Sarah comenzó a quitar frenéticamente la chaqueta de las piernas de Arthur, sus manos temblando tanto que casi tiró la lámpara.
—Lo siento. Lo siento mucho —susurraba al hombre dormido, aunque pensaba que no podía escucharla—. Por favor, no despierte. Por favor.
Arthur sintió que le arrancaban la chaqueta. Sintió el terror de la madre. Irradiaba de ella como calor. No tenía miedo de un monstruo. Tenía miedo de él. Tenía miedo del hombre que tenía tanto dinero pero aterrorizaba tanto a su personal que un simple acto de bondad de un niño era visto como un crimen.
Arthur se dio cuenta en ese momento de que se había convertido en un monstruo. Decidió que era hora de despertar. Arthur soltó un gemido, un fuerte gemido teatral, y se movió en su silla.
Sarah se congeló. Apretó a Leo contra su pecho, retrocediendo hacia la puerta. Parecía un ciervo atrapado en los faros de un camión. Arthur abrió los ojos. Parpadeó un par de veces, ajustándose a la luz. Miró al techo, luego bajó lentamente la mirada hacia la mujer aterrorizada y el niño pequeño de pie junto a la puerta. Puso su mejor cara de gruñón. Frunció el ceño, sus cejas grises y pobladas juntándose.
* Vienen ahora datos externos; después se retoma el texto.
(* ===== verification/ConfigLeader.v ===== *)
(** * The test harness finds a leader of the cluster

    [checkOneLeader] of [Config] over the cluster of [RaftCluster]: while the test
    looks from peer to peer, the cluster goes on, and election safety says that
    what it sees at different times fits together. *)
From Stdlib Require Import String.
From S2P Require Import Prelude Strconv Effects Labgob Labrpc Persister RaftServer RaftServerFacts RaftCluster RaftElection RaftMemory RaftSafe RaftRpc Config ConfigLogic ConfigAgree.

Local Open Scope Z_scope.

(** ** The cluster behind the harness

    A [view] of the harness as a cluster: its nodes are the instances entered,
    and what the others do are steps of the cluster.  The test draws random
    numbers, which the cluster does not see. *)
Class Observed {Cmd E : Type} `{GoRuntime Cmd} `{Rest Cmd E} (k : nat) (view : harness Cmd E -> cluster Cmd) := {
  view_peer s i r rf : rafts (cfg s) !! i = Some (Some r) -> rafts_heap (hst s) !! r = Some rf ->
    nodes (view s) !! i = Some rf;
  view_others d s : 0 <= d -> rtc (lts_step (cluster_system quiet k)) (view s) (view (others d s));
  view_draw s r : view (on_hst (set_math_rand r) s) = view s
}.

Section leader.
Context {Cmd E : Type} `{EqDecision Cmd} `{GoRuntime Cmd} `{CommandValue Cmd} `{Rest Cmd E} `{!Behaved Cmd E}.
Context (k : nat) (view : harness Cmd E -> cluster Cmd) `{!Observed k view}.
Implicit Types s : harness Cmd E.

Abbreviation becomes := (rtc (lts_step (cluster_system quiet k))).

(** The test watches: the cluster moves on, the harness stays. *)
Definition watched s s' : Prop :=
  later s s' /\ connected (cfg s') = connected (cfg s) /\ rafts (cfg s') = rafts (cfg s) /\ becomes (view s) (view s').

#[export] Instance watched_preorder : PreOrder watched.
Proof.
  split; [intros s; split_and!; try done; apply rtc_refl |].
  intros s1 s2 s3 (L12 & C12 & R12 & V12) (L23 & C23 & R23 & V23).
  split; [by transitivity s2 |]. split; [congruence |]. split; [congruence |]. by etrans.
Qed.

Lemma watched_others d s : 0 <= d -> watched s (others d s).
Proof.
  intros Hd. pose proof (others_rely d s Hd) as Hr. split; [by eapply rely_later |].
  destruct (rely_cfg _ _ _ Hr) as (? & ? & ? & -> & _). split; [done |]. split; [done |]. by apply view_others.
Qed.

(** Every connected peer runs. *)
Definition all_run s : Prop := forall i, connected (cfg s) !! i = Some true -> exists r, rafts (cfg s) !! i = Some (Some r).

(** [i] led term [t] at some time between two states. *)
Definition led s s' (i : nat) (t : Z) : Prop :=
  connected (cfg s) !! i = Some true /\ exists v, becomes (view s) v /\ becomes v (view s') /\ leads v i t.

Lemma led_later s s' s'' i t : led s s' i t -> watched s' s'' -> led s s'' i t.
Proof. intros (Hc & v & Hv1 & Hv2 & Hl) (_ & _ & _ & Hv). split; [done |]. exists v. split; [done |]. split; [by etrans | done]. Qed.

(** The only way to fail. *)
Definition no_leader (message : string) s : Prop := message = "expected one leader, got none"%string.

Abbreviation looks m Q s := (wp no_leader False False m Q s).

Section from.
Variable s0 : harness Cmd E.
Hypothesis Hs0 : sound s0.
Hypothesis Hrun0 : all_run s0.
Hypothesis Hcl : (0 < k)%nat.
Hypothesis Hreach : reachable (cluster_system quiet k) (view s0).

Lemma watched_sound s : watched s0 s -> sound s /\ n (cfg s) = n (cfg s0) /\ all_run s.
Proof.
  intros (Hl & Ec & Er & _). destruct (proj1 Hl Hs0) as [Hs En]. split; [done |]. split; [done |].
  intros i Hi. rewrite Er. apply Hrun0. by rewrite <- Ec.
Qed.

(** A peer found leading, at this moment. *)
Lemma looks_GetState i r s :
  watched s0 s -> connected (cfg s) !! i = Some true -> rafts (cfg s) !! i = Some (Some r) ->
  looks (GetState_of (Some r)) (fun tl s' => watched s s' /\ (tl.2 = true -> leads (view s') i tl.1)) s.
Proof.
  intros Hw Hc Hr. unfold GetState_of. apply wp_bind, wp_put. pose proof (watched_others 0 s ltac:(lia)) as Hw1.
  set (s1 := others 0 s) in *. destruct (watched_sound s1) as (Hs1 & _); [by transitivity s |].
  assert (Hr1 : rafts (cfg s1) !! i = Some (Some r)) by (destruct Hw1 as (_ & _ & -> & _); done).
  destruct (so_peers _ Hs1 _ _ Hr1) as (rf & Erf & _). wp_steps. rewrite Erf. wp_steps. split; [done |]. simpl.
  intros Hl%bool_decide_eq_true_1. exists rf. split; [by eapply view_peer |]. done.
Qed.

(** The leaders of the peers below [m]: one for each term. *)
Definition leaders_ok (m : nat) (l : gmap Z (list Z)) s : Prop :=
  forall t js, l !! t = Some js -> exists j, js = [Z.of_nat j] /\ (j < m)%nat /\ led s0 s j t.

Lemma leaders_later m m' l s s' : leaders_ok m l s -> watched s s' -> (m <= m')%nat -> leaders_ok m' l s'.
Proof. intros Hl Hw Hm t js Ht. destruct (Hl t js Ht) as (j & -> & Hj & Hled). exists j. split; [done |]. split; [lia |]. by eapply led_later. Qed.

Lemma leaders_insert m l s t :
  leaders_ok m l s -> led s0 s m t -> leads (view s) m t ->
  leaders_ok (S m) (<[t := default [] (l !! t) ++ [Z.of_nat m]]> l) s.
Proof.
  intros Hl Hled Hm t' js. destruct (decide (t' = t)) as [-> | Hne].
  - rewrite lookup_insert_eq. intros [= <-]. destruct (l !! t) as [js |] eqn:El; [| by exists m; split_and!; [| lia |]].
    destruct (Hl t js El) as (j & -> & Hj & _ & v & Hv1 & Hv2 & Hlj). exfalso.
    assert (j = m); [| lia]. apply (one_leader_per_term k v (view s) j m t); [| done..].
    destruct Hreach as (c0 & Hc0 & Hc). exists c0. split; [done | by etrans].
  - rewrite lookup_insert_ne by done. intros Hi. destruct (Hl t' js Hi) as (j & -> & Hj & Hj'). exists j. split_and!; [done | lia | done].
Qed.

Lemma looks_find_leaders r m l s :
  watched s0 s -> (m + r)%nat = n (cfg s0) -> leaders_ok m l s ->
  looks (find_leaders (Z.of_nat <$> seq m r) l) (fun l' s' => watched s0 s' /\ leaders_ok (n (cfg s0)) l' s') s.
Proof.
  revert m l s. induction r as [| r IH]; intros m l s Hw Hm Hl; simpl.
  { apply wp_ret. split; [done |]. by rewrite <- Hm, Nat.add_0_r. }
  destruct (watched_sound s Hw) as (Hs & En & Hrun). apply wp_bind, (finishes_at_index no_leader); [by apply so_connected | lia |].
  intros c Hc. apply wp_bind. eapply (wp_mono _ _ _ _ (fun l' s' => watched s0 s' /\ leaders_ok (S m) l' s')).
  2: { intros l' s' [Hw' Hl']. apply IH; [done | lia | done]. }
  destruct c; [| apply wp_ret; split; [done | by eapply leaders_later; [| | apply Nat.le_succ_diag_r]]].
  destruct (Hrun m Hc) as [p Hp]. apply wp_bind, (finishes_at_index no_leader); [by apply so_rafts | lia |].
  intros o Ho. assert (o = Some p) as -> by congruence. eapply wp_then; [by eapply looks_GetState |].
  intros [t leader] s1 [Hw1 Hlead]. simpl in Hlead. assert (Hw01 : watched s0 s1) by by transitivity s.
  apply wp_ret. split; [done |]. destruct leader; [| by eapply leaders_later; [| | apply Nat.le_succ_diag_r]].
  specialize (Hlead eq_refl). apply leaders_insert; [by eapply leaders_later | | done]. split.
  - destruct Hw as (_ & Ec & _). by rewrite <- Ec.
  - exists (view s1). split; [apply Hw01 |]. split; [apply rtc_refl | done].
Qed.

(** The loop over the map finds no second leader, and returns the last term. *)
Lemma looks_last_term es t0 s :
  (forall t js, (t, js) ∈ es -> len js = 1) ->
  looks (last_term es t0) (fun t s' => s' = s /\ t0 <= t /\ (t = t0 \/ exists js, (t, js) ∈ es) /\
    forall t' js, (t', js) ∈ es -> t' <= t) s.
Proof.
  revert t0. induction es as [| [t js] es IH]; intros t0 Hall; simpl.
  - apply wp_ret. split; [done |]. split; [lia |]. split; [by left |]. intros t' js Hin. by apply elem_of_nil in Hin.
  - rewrite (Hall t js) by (apply elem_of_cons; by left). simpl.
    eapply wp_mono; [apply IH; intros; eapply Hall, elem_of_cons; by right |].
    intros t1 s1 (-> & Hle & Hin & Hmax). split; [done |]. destruct (t0 <? t) eqn:Hlt; zbool.
    + split; [lia |]. split; [right; destruct Hin as [-> | [js' Hin]]; [exists js | exists js']; apply elem_of_cons; auto |].
      intros t' js' [[= -> ->] | Hin']%elem_of_cons; [done | by eapply Hmax].
    + split; [lia |]. split; [destruct Hin as [-> | [js' Hin]]; [by left | right; exists js'; apply elem_of_cons; auto] |].
      intros t' js' [[= -> ->] | Hin']%elem_of_cons; [lia | by eapply Hmax].
Qed.

(** Leaders have a term. *)
Lemma led_term s i t : watched s0 s -> led s0 s i t -> 1 <= t.
Proof.
  intros Hw (_ & v & Hv & _ & rf & Hrf & Hl & <-). destruct Hreach as (c0 & Hc0 & Hc).
  destruct (reachable_safe k v Hcl) as (V & e & W & HI & HS); [exists c0; split; [done | by etrans] |].
  by destruct (po_leader _ (si_node _ _ _ HS i rf Hrf) Hl).
Qed.

Lemma looks_checkOneLeader iters s :
  watched s0 s ->
  looks (checkOneLeader_from iters) (fun i s' => exists j t, i = Z.of_nat j /\ watched s0 s' /\ led s0 s' j t) s.
Proof.
  revert s. induction iters as [| iters IH]; intros s Hw; simpl; [done |]. wp_steps. set (s1 := on_hst _ s).
  assert (Hw1 : watched s s1).
  { split; [split; [intros Hs; split; [destruct Hs; split; done | done] | split; [simpl; lia | eauto]] |].
    split; [done |]. split; [done |]. unfold s1. rewrite view_draw. apply rtc_refl. }
  unfold Sleep, others_run. wp_steps.
  set (d := _ * millisecond). assert (Hd : 0 <= d).
  { unfold d, millisecond. pose proof (Z.mod_pos_bound (first_draw (math_rand (hst s))) (2 ^ 63) eq_refl) as [Hpos _].
    pose proof (Z.rem_nonneg (first_draw (math_rand (hst s)) mod 2 ^ 63) 100 ltac:(done) Hpos). lia. }
  clearbody d. set (s2 := others d s1). assert (Hw2 : watched s0 s2).
  { transitivity s; [done |]. transitivity s1; [done |]. by apply watched_others. }
  clearbody s2. clear s1 Hw1. eapply wp_mono.
  { apply (looks_find_leaders (n (cfg s2)) 0 ∅ s2 Hw2); [by destruct (watched_sound s2 Hw2) as (_ & -> & _) |]. by intros t js Ht. }
  intros l s3 [Hw3 Hl]. assert (Hit : forall t js, (t, js) ∈ iterate l <-> l !! t = Some js).
  { intros t js. rewrite (iterate_all l). apply elem_of_map_to_list. }
  wp_steps. eapply wp_mono; [apply looks_last_term; intros t js Ht%Hit; by destruct (Hl t js Ht) as (j & -> & _) |].
  intros t s4 (-> & Ht & Hin & Hmax). destruct (bool_decide_reflect (l = ∅)) as [-> | Hne]; [by apply IH |].
  destruct (map_choose l Hne) as (t1 & js1 & Ht1). destruct (Hl _ _ Ht1) as (j1 & -> & _ & Hled1).
  apply Hit in Ht1 as Ht1'. apply Hmax in Ht1'. pose proof (led_term s3 j1 t1 Hw3 Hled1) as Hpos.
  destruct Hin as [-> | [js Hin]]; [lia |]. apply Hit in Hin. rewrite Hin. destruct (Hl t js Hin) as (j & -> & _ & Hled).
  apply wp_ret. by exists j, t.
Qed.
End from.

(** C16: the harness against Raft.  When the peers a test watches are a cluster
    without restarts and with prompt election goroutines, [checkOneLeader] never
    finds two leaders of one term, though it asks the peers one after the other
    while the cluster goes on; it ends, and returns a connected peer that led a
    term meanwhile, or fails because nobody led when it looked. *)
Theorem checkOneLeader_finds_leader s :
  sound s -> all_run s -> (0 < k)%nat -> reachable (cluster_system quiet k) (view s) ->
  match checkOneLeader s with
  | Done i s' => exists j t, i = Z.of_nat j /\ watched s s' /\ led s s' j t
  | Failed message _ => message = "expected one leader, got none"%string
  | Died => False
  | Forever => False
  end.
Proof.
  intros Hs Hrun Hk Hreach. cut (looks checkOneLeader (fun i s' => exists j t, i = Z.of_nat j /\ watched s s' /\ led s s' j t) s).
  { unfold wp. by destruct (checkOneLeader s). }
  by apply looks_checkOneLeader.
Qed.
End leader.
—¿Qué? —gruñó Arthur, su voz ronca y áspera—. ¿Qué es todo este ruido? ¿No puede un hombre descansar un poco en su propia casa?
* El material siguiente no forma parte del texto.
(* ===== verification/ConfigExamples.v ===== *)
(** * Runs of the Raft test harness

    The theorems about the harness at concrete sessions, with two simple rests of
    the process: one in which only time passes, and one in which what the first
    instance appends is applied everywhere. *)
From Stdlib Require Import String.
From S2P Require Import Prelude Strconv Effects Labgob Labrpc Persister RaftServer RaftServerFacts RaftCluster RaftElection RaftRpc Config ConfigLogic ConfigRouting ConfigSpec ConfigAgree ConfigLeader.

Local Open Scope Z_scope.

Module ConfigExamples.
#[local] Instance all_registered : GoRuntime nat := {| registered := fun _ => true; newcap := fun cap _ => (2 * cap)%nat |}.

Definition number_of (v : value) : option nat := match v with VNum _ z => Some (Z.to_nat z) | _ => None end.

#[local] Instance number_commands : CommandValue nat :=
  {| of_command c := VNum 1%positive (Z.of_nat c); to_command := number_of; to_of_command c := f_equal Some (Nat2Z.id c) |}.

Definition host_of {E} (h : host nat E) (t : Z) : host nat E :=
  MkHost (servers_heap h) (rafts_heap h) (peers_of h) (appliers_of h) t (math_rand h) (crypto_rand h) (test_failed h) (env h).

(** ** Only time passes *)
Section idle.
Context {E : Type}.

Definition pass (d : Z) (s : harness nat E) : harness nat E := on_hst (fun h => host_of h (now h + d)) s.

Definition idle : Rest nat E :=
  {| others := pass; iterate := map_to_list; sprint c := []; gob_size := len |}.

Lemma pass_rely d s : rely d s (pass d s).
Proof.
  split; simpl; eauto; [| lia]. exists (net (cfg s)), (logs (cfg s)), (maxIndex (cfg s)). split; [by destruct s as [[] ?] | done].
Qed.

Lemma idle_behaved : @Behaved nat E idle.
Proof. split; [intros d s _; apply pass_rely | done]. Qed.
End idle.

#[local] Instance unit_idle : Rest nat unit := idle.
#[local] Instance unit_behaved : Behaved nat unit := idle_behaved.

(** An empty harness. *)
Definition blank {E} (e : E) : harness nat E :=
  MkHarness (new_config 0 0) (MkHost ∅ ∅ ∅ [] 0 (Rng (fun _ => 0) 0) (Rng (fun k => Z.of_N (k * k)) 0) false e).

Definition state_of {S A} (s : S) (v : verdict S A) : S := match v with Done _ s => s | _ => s end.

Definition is_Done {S A} (v : verdict S A) : bool := match v with Done _ _ => true | _ => false end.

Lemma state_of_Done {S} (s : S) (v : verdict S unit) : is_Done v = true -> v = Done tt (state_of s v).
Proof. by destruct v as [[] ? | | |]. Qed.

(** Peer 1 is restarted and connected again, peer 0 is cut off. *)
Definition operations : list (operation (Cmd := nat)) := [OCrash1 1; OStart1 1; OConnect 1; ODisconnect 0].
Definition session_end : harness nat unit :=
  state_of (blank tt) ((make_config 3 false ;; perform_all operations) (blank tt)).

Definition route_from (s : harness nat unit) (i j : nat) : option (option route) :=
  name ← end_of (cfg s) i j; Some (find_route (net (cfg s)) (IString name)).

Example session_routes :
  route_from session_end 1 2 = Some (Some (MkRoute (IInt 2) 3%positive true false)) /\
  route_from session_end 2 1 = Some (Some (MkRoute (IInt 1) 4%positive true false)) /\
  route_from session_end 0 1 = Some None /\ route_from session_end 1 0 = Some None.
Proof. vm_compute. split_and!; reflexivity. Qed.

Lemma harness_routing_witness :
  (make_config 3 false ;; perform_all operations) (blank tt) = Done tt session_end /\
  (forall i j name, end_of (cfg session_end) i j = Some name ->
     leads_to session_end i j (find_route (net (cfg session_end)) (IString name))).
Proof.
  assert (Hrun : (make_config 3 false ;; perform_all operations) (blank tt) = Done tt session_end) by (apply state_of_Done; vm_compute; reflexivity).
  split; [exact Hrun |]. exact (proj1 (harness_routing 3 false operations (blank tt) session_end Hrun)).
Defined.

(** ** Restarting *)

(** The instance of peer 2 has persisted an entry of term 3. *)
Definition entry7 : LogElement nat := MkLogElement 3 (Some 7%nat) 1.
Definition persisted_end : harness nat unit :=
  on_hst (fun h => set_rafts_heap
    (alter (fun rf => persist (set_log [MkLogElement 0 None 0; entry7] (set_currentTerm 3 rf))) 3%positive (rafts_heap h)) h)
    session_end.
Definition restarted : harness nat unit := state_of (blank tt) (start1 2 persisted_end).

Definition peer_at {E} (s : harness nat E) (i : nat) : option (Raft nat) :=
  match rafts (cfg s) !! i with Some (Some r) => rafts_heap (hst s) !! r | _ => None end.

Example restarted_peer :
  (fun rf => (currentTerm rf, log rf, votedFor rf, state rf)) <$> peer_at restarted 2 =
  Some (3, [MkLogElement 0 None 0; entry7], -1, FOLLOWER).
Proof. vm_compute. reflexivity. Qed.

Lemma restart_keeps_persisted_witness :
  start1 2 persisted_end = Done tt restarted /\
  exists k (s0 s1 s2 : harness nat unit) r peer, 2 = Z.of_nat k /\ crash_point persisted_end s0 /\
    rafts_heap (hst s1) !! r = Some peer /\ peer = Make (n (cfg restarted)) 2 (content s0 k) /\ rely 0 s1 s2 /\
    rafts (cfg restarted) !! k = Some (Some r).
Proof.
  assert (Hrun : start1 2 persisted_end = Done tt restarted) by (apply state_of_Done; vm_compute; reflexivity).
  split; [exact Hrun |].
  destruct (restart_keeps_persisted 2 persisted_end restarted Hrun) as (k & s0 & s1 & s2 & r & peer & Hk & Hcp & Hp & Em & Hr & _ & Hraft & _).
  exists k, s0, s1, s2, r, peer. split_and!; assumption.
Defined.

(** ** Applying *)
Definition message7 : ApplyMsg nat := MkApplyMsg true (Some 7%nat) 1.
Definition dummy : Raft nat := Make 3 0 MakePersister.
Definition applying : harness nat unit :=
  on_hst (fun h => set_rafts_heap (alter (set_cApplyMsg [message7]) 3%positive (rafts_heap h)) h) session_end.
Definition applying_peer : Raft nat := default dummy (rafts_heap (hst applying) !! 3%positive).

Lemma lookup_default {A} (d : A) (o : option A) : match o with Some _ => true | None => false end = true -> o = Some (default d o).
Proof. by destruct o. Qed.

Lemma logs_ok_empty (c : config nat) k : logs c = replicate k (Some ∅) -> logs_ok c.
Proof.
  intros El. split; rewrite El.
  - by intros i j li lj idx v w [-> _]%lookup_replicate [-> _]%lookup_replicate.
  - by intros i l idx v [-> _]%lookup_replicate.
Qed.

Lemma applier_exact_witness :
  exists s', applier 2 3%positive applying = Done tt s' /\ logs_ok (cfg s') /\
    cfg s' = log_entry 2 ∅ 1 (Some 7%nat) (cfg applying).
Proof.
  assert (Hr : rafts_heap (hst applying) !! 3%positive = Some applying_peer) by (apply lookup_default; vm_compute; reflexivity).
  assert (Hm : cApplyMsg applying_peer = [message7]) by (vm_compute; reflexivity).
  assert (Hlogs : logs (cfg applying) = replicate 3 (Some ∅)) by (vm_compute; reflexivity).
  assert (Hd : is_Done (applier 2 3%positive applying) = true) by (vm_compute; reflexivity).
  pose proof (applier_exact 2 3%positive applying_peer message7 [] ∅ applying Hr Hm ltac:(rewrite Hlogs; reflexivity)
    (logs_ok_empty _ 3 Hlogs)) as Hex.
  change (Z.of_nat 2) with 2 in Hex. destruct (applier 2 3%positive applying) as [[] s' | | |]; [| discriminate Hd..].
  destruct Hex as (_ & Hok & _ & Hv & _). exists s'. split; [reflexivity |]. split; [exact Hok |].
  exact (proj2 (proj2 (Hv eq_refl))).
Defined.

(** What the peers of the run of [RaftElection] that breaks state machine
    safety apply. *)
Definition applied_in_divergence : list (Z * ApplyMsg nat) :=
  match run_actions quiet divergence (boot 3) with
  | Ok s => concat (imap (fun i rf => pair (Z.of_nat i) <$> cApplyMsg rf) (nodes s))
  | _ => []
  end.

Fixpoint apply_all (ms : list (Z * ApplyMsg nat)) : tst (harness nat unit) unit :=
  match ms with [] => mret tt | (i, m) :: ms => apply_message i m ;; apply_all ms end.

(** The harness notices. *)
Example divergence_noticed :
  is_Done (apply_all (take 3 applied_in_divergence) session_end) = true /\
  apply_all applied_in_divergence session_end = Died.
Proof. vm_compute. split; reflexivity. Qed.

(** ** Everybody applies what the first instance has in its log *)
Inductive replication := Replicating.

Definition entries_of (s : harness nat replication) : gmap Z (option nat) :=
  match rafts_heap (hst s) !! 1%positive with
  | Some rf => list_to_map ((fun e => (le_Index e, le_Command e)) <$> drop 1 (log rf))
  | None => ∅
  end.

Definition replicate_all (d : Z) (s : harness nat replication) : harness nat replication :=
  on_cfg (fun c => set_logs (map (option_map (fun l => l ∪ entries_of s)) (logs c)) c) (pass d s).

#[local] Instance replicating : Rest nat replication :=
  {| others := replicate_all; iterate := map_to_list; sprint c := []; gob_size := len |}.

#[local] Instance replicating_behaved : Behaved nat replication.
Proof.
  split; [intros d s _ | done]. split; simpl; eauto; [| | | lia].
  - exists (net (cfg s)), (logs (cfg (replicate_all d s))), (maxIndex (cfg s)). split; [by destruct s as [[] ?] | done].
  - by rewrite length_map.
  - intros i l idx v Hl Hv. rewrite list_lookup_fmap, Hl. simpl. eexists. split; [done |].
    destruct l as [l |]; [| done]. simpl in *. by apply lookup_union_Some_l.
Qed.

(** Three connected peers, of which the first leads. *)
Definition with_leader : harness nat replication :=
  on_hst (fun h => set_rafts_heap (alter (set_state LEADER) 1%positive (rafts_heap h)) h)
    (state_of (blank Replicating) (make_config 3 false (blank Replicating))).

Lemma sound_check {E} (s : harness nat E) :
  forallb (fun l => Nat.eqb l (n (cfg s)))
    [length (connected (cfg s)); length (rafts (cfg s)); length (applyErr (cfg s)); length (logs (cfg s))] = true ->
  forallb (fun o => match o with
                    | Some r => match rafts_heap (hst s) !! r with Some rf => 0 <? len (log rf) | None => false end
                    | None => true end) (rafts (cfg s)) = true ->
  sound s.
Proof.
  intros Hl Hp. simpl in Hl. repeat rewrite andb_true_iff in Hl. destruct Hl as (Hc & Hr & Ha & Hlog & _).
  apply Nat.eqb_eq in Hc, Hr, Ha, Hlog. split; try done. intros i r Hi. rewrite forallb_forall in Hp.
  specialize (Hp (Some r) (proj1 (list_elem_of_In _ _) (list_elem_of_lookup_2 _ _ _ Hi))). simpl in Hp.
  destruct (rafts_heap (hst s) !! r) as [rf |]; [| discriminate Hp]. exists rf. split; [done |]. intros E1. by rewrite E1 in Hp.
Qed.

Definition index_of {S} (v : verdict S Z) : option Z := match v with Done i _ => Some i | _ => None end.

Lemma one_agrees_witness :
  exists s', one (Some 7%nat) 3 true with_leader = Done 1 s' /\ agreed s' 1 (Some 7%nat) 3.
Proof.
  assert (Hs : sound with_leader) by (apply sound_check; vm_compute; reflexivity).
  assert (Hi : index_of (one (Some 7%nat) 3 true with_leader) = Some 1) by (vm_compute; reflexivity).
  pose proof (one_agrees (Some 7%nat) 3 true with_leader Hs) as Hone.
  destruct (one (Some 7%nat) 3 true with_leader) as [idx s' | | |]; [| discriminate Hi..].
  injection Hi as ->. exists s'. split; [reflexivity | exact (proj2 Hone)].
Defined.

(** ** A cluster in which nothing moves *)
Definition cluster_rest : Type := list ticker_pc * list (packet nat).

#[local] Instance cluster_idle : Rest nat cluster_rest := idle.
#[local] Instance cluster_behaved : Behaved nat cluster_rest := idle_behaved.

Definition cluster_view (s : harness nat cluster_rest) : cluster nat :=
  Cluster ((fun o => match o with Some r => default dummy (rafts_heap (hst s) !! r) | None => dummy end) <$> rafts (cfg s))
    (env (hst s)).1 (env (hst s)).2.

#[local] Instance cluster_observed : Observed 3 cluster_view.
Proof.
  split.
  - intros s i r rf Hi Hr. simpl. rewrite list_lookup_fmap, Hi. simpl. by rewrite Hr.
  - intros d s _. apply rtc_refl.
  - done.
Qed.

(** The harness of a cluster whose peer [i] is instance [i + 1]. *)
Definition harness_of (c : cluster nat) : harness nat cluster_rest :=
  let s := blank (tickers c, RaftCluster.net c) in
  let ps := Pos.of_succ_nat <$> seq 0 (length (nodes c)) in
  let k := length (nodes c) in
  MkHarness
    (MkConfig MakeNetwork k (Some <$> ps) (replicate k []) (replicate k true) (replicate k None) (replicate k None)
       (replicate k (Some ∅)) 0 0 0 0 0 0 0)
    (set_rafts_heap (list_to_map (zip ps (nodes c))) (hst s)).

Definition won : cluster nat := match run_actions quiet win_0 (boot 3) with Ok s => s | _ => boot 3 end.

Lemma checkOneLeader_finds_leader_witness :
  exists s', checkOneLeader (harness_of won) = Done 0 s' /\ exists t, led 3 cluster_view (harness_of won) s' 0 t.
Proof.
  assert (Hs : sound (harness_of won)) by (apply sound_check; vm_compute; reflexivity).
  assert (Hrun : all_run (harness_of won)).
  { intros i Hi. assert (Hlt : (i < 3)%nat).
    { apply lookup_lt_Some in Hi. exact Hi. }
    exists (Pos.of_succ_nat i). destruct i as [| [| [| i]]]; [reflexivity | reflexivity | reflexivity | lia]. }
  assert (Hwon : run_actions quiet win_0 (boot 3) = Ok won) by (vm_compute; reflexivity).
  assert (Hview : cluster_view (harness_of won) = won) by (vm_compute; reflexivity).
  assert (Hreach : reachable (cluster_system quiet 3) (cluster_view (harness_of won))).
  { rewrite Hview. exact (run_actions_reachable quiet 3 win_0 won Hwon). }
  assert (Hi : index_of (checkOneLeader (harness_of won)) = Some 0) by (vm_compute; reflexivity).
  pose proof (checkOneLeader_finds_leader 3 cluster_view (harness_of won) Hs Hrun ltac:(lia) Hreach) as Hc.
  destruct (checkOneLeader (harness_of won)) as [idx s' | | |]; [| discriminate Hi..].
  injection Hi as ->. destruct Hc as (j & t & Hj & _ & Hled). exists s'. split; [reflexivity |]. exists t.
  replace j with 0%nat in Hled by lia. exact Hled.
Defined.
End ConfigExamples.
—Yo… lo siento mucho, Sr. Sterling —tartamudeó Sarah, inclinando la cabeza—. Solo estaba… estaba limpiando. Este es mi hijo. No tuve otra opción. Las escuelas estaban cerradas. Nos vamos ahora mismo. Por favor, señor, no me despida. Lo llevaré afuera. No lo molestará de nuevo. Por favor, señor, necesito este trabajo.
Arthur los miró fijamente. Miró el sobre con dinero en la mesa. Estaba exactamente donde Leo lo había empujado. Miró al niño que temblaba, ya no de frío, sino de miedo al anciano enojado.
Arthur se enderezó. Extendió la mano y recogió el sobre con dinero. Lo golpeó contra su palma. Sarah cerró los ojos con fuerza, esperando que los acusara de intentar robarlo.
—Niño —retumbó Arthur.
Leo se asomó desde detrás de la pierna de su madre.
—Sí, señor.
—Ven aquí —ordenó Arthur.
Sarah agarró el hombro de Leo con más fuerza.
—Señor, no fue su intención, yo…
—¡Dije que vengas aquí! —Arthur alzó la voz.
Leo se apartó de su madre. Caminó lentamente hacia el sillón, sus pequeñas manos temblando. Se detuvo justo frente a las rodillas de Arthur. Arthur se inclinó hacia adelante, su rostro a centímetros del niño. Miró profundamente a los ojos de Leo, buscando una mentira, buscando la codicia que estaba tan seguro que existía en todos.
—¿Pusiste tu chaqueta sobre mí? —preguntó Arthur.
Leo tragó saliva.
—Sí, señor.
—¿Por qué? —preguntó Arthur—. Soy un extraño y soy rico. Tengo un armario lleno de abrigos de piel arriba. ¿Por qué me darías tu chaqueta?
Leo miró sus zapatos. Luego volvió a mirar a Arthur.
—Porque parecía tener frío, señor. Y mami dice que cuando alguien tiene frío, le das una manta, incluso si es rico. El frío es frío.
Arthur miró al niño. “El frío es frío”. Era una verdad tan simple. Arthur miró a Sarah. Ella estaba conteniendo la respiración.
—¿Cómo te llamas, hijo? —preguntó Arthur, su voz suavizándose solo una fracción.